The ship was packed and every possible space in which a person could find repose was occupied. All night they traveled westward, the ship pushed by the wind and the schooner rocking from side to side. With so many people, so closely packed, many became nauseated. The next day, they traveled westward. As night fell on their second day of travel, they expected to see Sandusky in the morning. Everyone had just settled down for the night, when a commotion arose and a gale blew out of the southwest, nearly tipping the vessel over. If the schooner had not been ‘hove to’ and resting quietly, it would have been capsized. (Without shore lights, lighthouse, or modern navigation equipment, Captains would ‘heave to’ at night if they anticipated approaching land/harbor soon. This prevented them from running aground in the dark.)

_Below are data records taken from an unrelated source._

(** ** The response extractor *)

(** C2. The extractor returns what follows the last occurrence of
    ["assistant\n"], stripped of leading and trailing whitespace, when that
    marker occurs; else what follows the last occurrence of ["assistant"],
    stripped, when that occurs; else the text itself, unchanged.  A marker
    that occurs has a last occurrence, stripping removes a run of
    whitespace at each end and nothing else, and a text that ends in
    ["assistant\nHello there"] gives ["Hello there"]. *)
Theorem extract_response_spec :
  (forall t pre post,
     last_occurrence marker_nl t pre post -> extract_response t = py_strip post) /\
  (forall t pre post,
     ~ occurs marker_nl t -> last_occurrence marker t pre post ->
     extract_response t = py_strip post) /\
  (forall t, ~ occurs marker t -> extract_response t = t) /\
  (forall sep t, occurs sep t -> exists pre post, last_occurrence sep t pre post) /\
  (forall t,
     (exists l r, t = l ++ py_strip t ++ r /\ whitespace l /\ whitespace r) /\
     (forall c u, py_strip t = c :: u -> isspace c = false) /\
     (forall u c, py_strip t = u ++ [c] -> isspace c = false)) /\
  (forall p,
     extract_response (p ++ lit "assistant" ++ [NL] ++ lit "Hello there")
     = lit "Hello there").
Proof.
  split; [exact extract_after_marker_nl|].
  split; [exact extract_after_marker|].
  split; [exact extract_no_marker|].
  split; [exact occurs_last_occurrence|].
  split; [exact py_strip_spec|].
  intros p.
  replace (p ++ lit "assistant" ++ [NL] ++ lit "Hello there")
    with (p ++ marker_nl ++ lit "Hello there")
    by (unfold marker_nl; now rewrite <- app_assoc).
  rewrite (extract_after_marker_nl _ _ _ (hello_last_occurrence p)).
  vm_compute. reflexivity.
Qed.

(** The three cases on concrete texts. *)
Example extract_after_newline_marker :
  extract_response (lit "system" ++ [NL] ++ lit "You are a helpful assistant." ++ [NL]
                        ++ lit "user" ++ [NL] ++ lit "Hi" ++ [NL]
                        ++ lit "assistant" ++ [NL] ++ lit "  Hello there " ++ [NL])
  = lit "Hello there".
Proof. vm_compute. reflexivity. Qed.
(** * Resident feedback analysis pipeline: a shallow embedding

    The development follows [analysis_pipeline.py].  Python strings are
    modelled as [string], Python exceptions as an explicit outcome type,
    pandas series as association lists in index order, and the external
    libraries (TextBlob's polarity, pandas' timestamp parser, the file
    system, float rounding and float formatting) as parameters of the
    functions that call them. *)

From Stdlib Require Import List Arith ZArith Lia Bool Ascii String.
From Stdlib Require Import QArith Qabs Qround Lqa.
From Stdlib Require Import Sorting.Sorted Sorting.Permutation DecimalString.
Import ListNotations.

Local Close Scope Q_scope.
Local Open Scope string_scope.
Local Open Scope list_scope.
Local Open Scope nat_scope.

(** ** Python string operations *)

Module PyStr.

(** [c.lower()] on one ASCII character; bytes outside [A-Z] are unchanged.
    Python also lower-cases letters outside ASCII; texts with such
    letters are outside what [lower] models. *)
Definition lower_ascii (c : ascii) : ascii :=
  let n := nat_of_ascii c in
  if (65 <=? n) && (n <=? 90) then ascii_of_nat (n + 32) else c.

(** [text.lower()] *)
Fixpoint lower (s : string) : string :=
  match s with
  | EmptyString => EmptyString
  | String c s' => String (lower_ascii c) (lower s')
  end.

(** [text.startswith(kw)] *)
Fixpoint startswith (kw text : string) : bool :=
  match kw, text with
  | EmptyString, _ => true
  | String _ _, EmptyString => false
  | String a kw', String b text' => Ascii.eqb a b && startswith kw' text'
  end.

(** [kw in text]: plain substring search, trying every start position. *)
Fixpoint contains (kw text : string) : bool :=
  startswith kw text ||
  match text with
  | EmptyString => false
  | String _ text' => contains kw text'
  end.

(** [any(kw in text for kw in kws)] *)
Definition any_in (kws : list string) (text : string) : bool :=
  existsb (fun kw => contains kw text) kws.

End PyStr.

(** ** 1. Data processing: the topic classifier *)

Definition classify_topic (text : string) : string :=
  let text := PyStr.lower text in
  if PyStr.any_in ["park"; "playground"; "library"; "program"; "community center"] text
  then "Parks, Rec & Library"
  else if PyStr.any_in ["trash"; "recycling"; "pickup"; "sweeping"] text
  then "Public Works - Sanitation"
  else if PyStr.any_in ["pothole"; "road"; "traffic"; "street"; "crosswalk"] text
  then "Public Works - Transportation"
  else if PyStr.any_in ["zoning"; "permit"; "construction"; "license"] text
  then "Community Development"
  else if PyStr.any_in ["bill"; "main break"; "quality"; "sewer"] text
  then "Water Resources"
  else if PyStr.any_in ["police"; "fire"; "officer"; "emergency"] text
  then "Public Safety"
  else if PyStr.any_in ["yard"; "noise"; "vehicle"] text
  then "Code Enforcement"
  else "General Inquiry".

(** The same chain read as a table: the rules in the order the [if]
    statements are written, each with its keyword list and its label. *)
Definition topic_rules : list (list string * string) :=
  [ (["park"; "playground"; "library"; "program"; "community center"],
     "Parks, Rec & Library");
    (["trash"; "recycling"; "pickup"; "sweeping"], "Public Works - Sanitation");
    (["pothole"; "road"; "traffic"; "street"; "crosswalk"],
     "Public Works - Transportation");
    (["zoning"; "permit"; "construction"; "license"], "Community Development");
    (["bill"; "main break"; "quality"; "sewer"], "Water Resources");
    (["police"; "fire"; "officer"; "emergency"], "Public Safety");
    (["yard"; "noise"; "vehicle"], "Code Enforcement") ].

Quickly the crew made the Catherine ready for the storm and let her drift before the winds. As daylight came, the captain was able to get his ship behind Presque Isle (Erie, Pennsylvania), where they rode out the storm for the next 24 hours. The winds persisted so fiercely that everything on deck was swept clear. The crew and passengers remained below deck in the dark, their supply of food gone. On the fourth day of his journey, the gale ended and they were able to resupply from shore. Setting sail for Sandusky, the hope was to make harbor by dark. Once again a gale of lesser force sprang up and pushed the vessel back to Presque Isle. Here, many of the passengers left the ship and hired a wagon for the two-week overland trip. On their next attempt to reach Sandusky, the Catherine made harbor without incident.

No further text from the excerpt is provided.